The children of Cabaceira
He took us on a tour of the village and we saw children, cats, dogs, goats and chickens, and old men playing games on wooden boards. We peeked inside the small cool houses with thatch and reed and the spaza shops which have little on offer. Cabaceira is caught in the grip of old and new. There are increasing numbers of cellphones and satellite dishes but the people still live mostly off the land, a few employed in the hotel or on the island.

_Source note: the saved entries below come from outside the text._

(** A page without anchors and tiles. *)
Definition empty_ext : externals :=
  Externals Ex.flaky_get (λ _, Returns (Soup [] [])) Ex.path_of (λ _, 1700000000%Z)
            (λ _ _, None) (λ _, None) (λ _, Accepted).

(** Every request fails, each with its own message. *)
Definition refused (n : nat) : string :=
  "ConnectionError('attempt " ++ pretty n ++ "')".

Definition dead_ext : externals :=
  Externals (λ _ n, Fails (refused n)) (λ _, Returns Ex.primary_soup) Ex.path_of
            (λ _, 1700000000%Z) (λ _ _, None) (λ _, None) (λ _, Accepted).

(** [urlparse] rejects every link. *)
Definition strict_ext : externals :=
  Externals Ex.flaky_get (λ _, Returns Ex.primary_soup)
            (λ _, Fails "ValueError('Invalid IPv6 URL')") (λ _, 1700000000%Z)
            (λ _ _, None) (λ _, None) (λ _, Accepted).

(** The first SMTP session breaks off after the server has accepted the
    message; the later ones go through. *)
Definition late_ext : externals :=
  Externals Ex.flaky_get (λ _, Returns Ex.primary_soup) Ex.path_of (λ _, 1700000000%Z)
            (λ _ _, None) (λ _, None)
            (λ n, match n with
                  | 0 => AcceptedThenRaised
                           "SMTPServerDisconnected('Connection unexpectedly closed')"
                  | _ => Accepted
                  end).

(** Anchors for the fallback tier: a short label, a label of two
    characters in four bytes, a script link, a plain link, a directory link
    and an empty link. *)
Definition fallback_anchors : list anchor :=
  [Anchor "/x" "abc"; Anchor "/y" (Ex.e_acute ++ Ex.e_acute);
   Anchor "JavaScript:void(0)" "Open menu";
   Anchor "/toys/robot-7?ref=1" "Robot"; Anchor "/toys/" "All toys";
   Anchor "" "Nowhere"].

Definition tiles : list tile :=
  [Tile " 77 " None (Some "Scooter") (Some "Ignored") None;
   Tile "" (Some "No id") None None None;
   Tile "78" None None None None].
Lemma insert_sorted_comm (x y : string) (l : list string) :
  StockData.insert_sorted x (StockData.insert_sorted y l) =
  StockData.insert_sorted y (StockData.insert_sorted x l).
Proof.
  induction l as [| z l IH]; cbn [StockData.insert_sorted].
  - destruct (String.leb x y) eqn:Exy, (String.leb y x) eqn:Eyx; try reflexivity.
    + now rewrite (String.leb_antisym x y Exy Eyx).
    + apply string_leb_false in Exy. congruence.
  - destruct (String.leb y z) eqn:Eyz, (String.leb x z) eqn:Exz;
      cbn [StockData.insert_sorted]; rewrite ?Eyz, ?Exz.
    + destruct (String.leb x y) eqn:Exy, (String.leb y x) eqn:Eyx; try reflexivity.
      * now rewrite (String.leb_antisym x y Exy Eyx).
      * apply string_leb_false in Exy. congruence.
    + replace (String.leb x y) with false; [reflexivity |].
      destruct (String.leb x y) eqn:Exy; [| reflexivity].
      rewrite (string_leb_trans x y z Exy Eyz) in Exz. discriminate.
    + replace (String.leb y x) with false; [reflexivity |].
      destruct (String.leb y x) eqn:Eyx; [| reflexivity].
      rewrite (string_leb_trans y x z Eyx Exz) in Eyz. discriminate.
    + now rewrite IH.
Qed.

Lemma sorted_permutation (l l' : list string) :
  Permutation l l' -> StockData.sorted l = StockData.sorted l'.
Proof.
  unfold StockData.sorted.
  induction 1 as [| x l l' _ IH | x y l | l l' l'' _ IH1 _ IH2]; cbn [fold_right].
  - reflexivity.
  - now rewrite IH.
  - apply insert_sorted_comm.
  - congruence.
Qed.

Lemma str_get_set_same {V : Type} (k : string) (v : V) (d : list (string * V)) :
  str_get k (str_set k v d) = Some v.
Proof.
  induction d as [| [k' v'] d IH]; cbn [str_set str_get].
  - now rewrite String.eqb_refl.
  - destruct (String.eqb k k') eqn:E; cbn [str_get]; rewrite ?String.eqb_refl, ?E; auto.
Qed.

Lemma str_get_set_other {V : Type} (k k0 : string) (v : V) (d : list (string * V)) :
  k0 <> k -> str_get k0 (str_set k v d) = str_get k0 d.
Proof.
  intros Hne. induction d as [| [k' v'] d IH]; cbn [str_set str_get].
  - apply String.eqb_neq in Hne. now rewrite Hne.
  - destruct (String.eqb k k') eqn:E; cbn [str_get].
    + apply String.eqb_eq in E. subst k'.
      apply String.eqb_neq in Hne. now rewrite Hne.
    + now rewrite IH.
Qed.

Section CacheProperties.

Variable sha256_hex : string -> string.
Variable yf_download : nat -> list string -> string -> string -> DataFrame.
Variable cache_dir : string.

(** X7. The cache file does not depend on the order in which the symbols are
    listed: the names are sorted before they are hashed. *)
Theorem cache_file_order_insensitive (symbols symbols' : list string)
    (interval period : string) :
  Permutation symbols symbols' ->
  StockData._get_cache_file sha256_hex cache_dir symbols interval period =
  StockData._get_cache_file sha256_hex cache_dir symbols' interval period.
Proof.
  intros Hp. unfold StockData._get_cache_file.
  now rewrite (sorted_permutation symbols symbols' Hp).
Qed.

(** X8. After [get_data] has answered a request, the same request, with the
    symbols in any order, is answered from the cache: it returns the same
    table, downloads nothing and leaves the cache as it is. *)
Theorem get_data_second_call_hits_cache (w : StockData.World)
    (symbols symbols' : list string) (interval period : string) :
  Permutation symbols symbols' ->
  StockData.get_data sha256_hex yf_download cache_dir
    (snd (StockData.get_data sha256_hex yf_download cache_dir w symbols interval period))
    symbols' interval period =
  StockData.get_data sha256_hex yf_download cache_dir w symbols interval period.
Proof.
  intros Hp. unfold StockData.get_data, StockData.refresh_data, StockData._get_cache_file.
  rewrite <- (sorted_permutation symbols symbols' Hp).
  match goal with
  | |- context [str_get ?k (StockData.files w)] =>
      destruct (str_get k (StockData.files w)) as [d |] eqn:E
  end.
  - cbn [snd]. now rewrite E.
  - cbn [snd StockData.files]. now rewrite str_get_set_same.
Qed.

(** X9. [refresh_data] downloads even when the request is cached, and
    replaces the cached table: the next [get_data] for the request returns
    the table just downloaded, without a further download. *)
Theorem refresh_data_replaces_cache (w : StockData.World)
    (symbols symbols' : list string) (interval period : string) :
  Permutation symbols symbols' ->
  let r := StockData.refresh_data sha256_hex yf_download cache_dir w symbols interval period in
  fst r = yf_download (StockData.fetched w) symbols interval period /\
  StockData.fetched (snd r) = S (StockData.fetched w) /\
  StockData.get_data sha256_hex yf_download cache_dir (snd r) symbols' interval period = r.
Proof.
  intros Hp. cbv zeta. repeat split.
  unfold StockData.get_data, StockData.refresh_data, StockData._get_cache_file.
  rewrite <- (sorted_permutation symbols symbols' Hp).
  cbn [snd StockData.files]. now rewrite str_get_set_same.
Qed.

(** X10. A request that is stored under another cache file does not disturb
    a cached table: after [get_data] or [refresh_data] for the other request,
    [get_data] still answers the first one with the table that was cached. *)
Theorem get_data_keeps_other_entries (w : StockData.World)
    (symbols symbols2 : list string) (interval period interval2 period2 : string)
    (d : DataFrame) :
  StockData._get_cache_file sha256_hex cache_dir symbols interval period <>
  StockData._get_cache_file sha256_hex cache_dir symbols2 interval2 period2 ->
  str_get (StockData._get_cache_file sha256_hex cache_dir symbols interval period)
          (StockData.files w) = Some d ->
  fst (StockData.get_data sha256_hex yf_download cache_dir
         (snd (StockData.get_data sha256_hex yf_download cache_dir w symbols2 interval2 period2))
         symbols interval period) = d /\
  fst (StockData.get_data sha256_hex yf_download cache_dir
         (snd (StockData.refresh_data sha256_hex yf_download cache_dir w symbols2 interval2 period2))
         symbols interval period) = d.
Proof.
  intros Hne Hd.
  assert (Hr : fst (StockData.get_data sha256_hex yf_download cache_dir
                      (snd (StockData.refresh_data sha256_hex yf_download cache_dir
                              w symbols2 interval2 period2))
                      symbols interval period) = d).
  { unfold StockData.get_data, StockData.refresh_data. cbn [snd StockData.files].
    rewrite str_get_set_other by exact Hne. now rewrite Hd. }
  split; [| exact Hr].
  unfold StockData.get_data at 2.
  destruct (str_get (StockData._get_cache_file sha256_hex cache_dir symbols2
                       interval2 period2) (StockData.files w)) as [d2 |];
    [| exact Hr].
  cbn [snd]. unfold StockData.get_data. now rewrite Hd.
Qed.

End CacheProperties.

Water from an ancient well 

The village still draws its water from a well built by Vasco da Gama. Think jazz maestro Abdullah Ibrahim’s Water from an Ancient Well. We watched the young women and girls drawing water with plastic buckets and nylon ropes, waving palm trees in the background. And then round the corner, much to Darling’s delight there was a soccer field with actual soccer players! So he dashed on for a round or two and got over excited as men do when they play football.  I think it was the highlight of Nelson’s life when he heard about it. What is it about men and football?
Darling in action 

“We of Coral Lodge will never forget you”, he said to Darling, when we left. “You have played football with us, you have played the trumpet and made us happy and worn our bushbaby, thank you ... thank you my dear friend”. He said that about a million times when we left – and afterwards in emails and Facebook messages, “Dear friend, we thank you for the love and enthusiasm you gave us in these past days, many
The iconic dhow upon the Indian Ocean, sigh... 
hugs from Nelson… oh and say hello to Brenda.”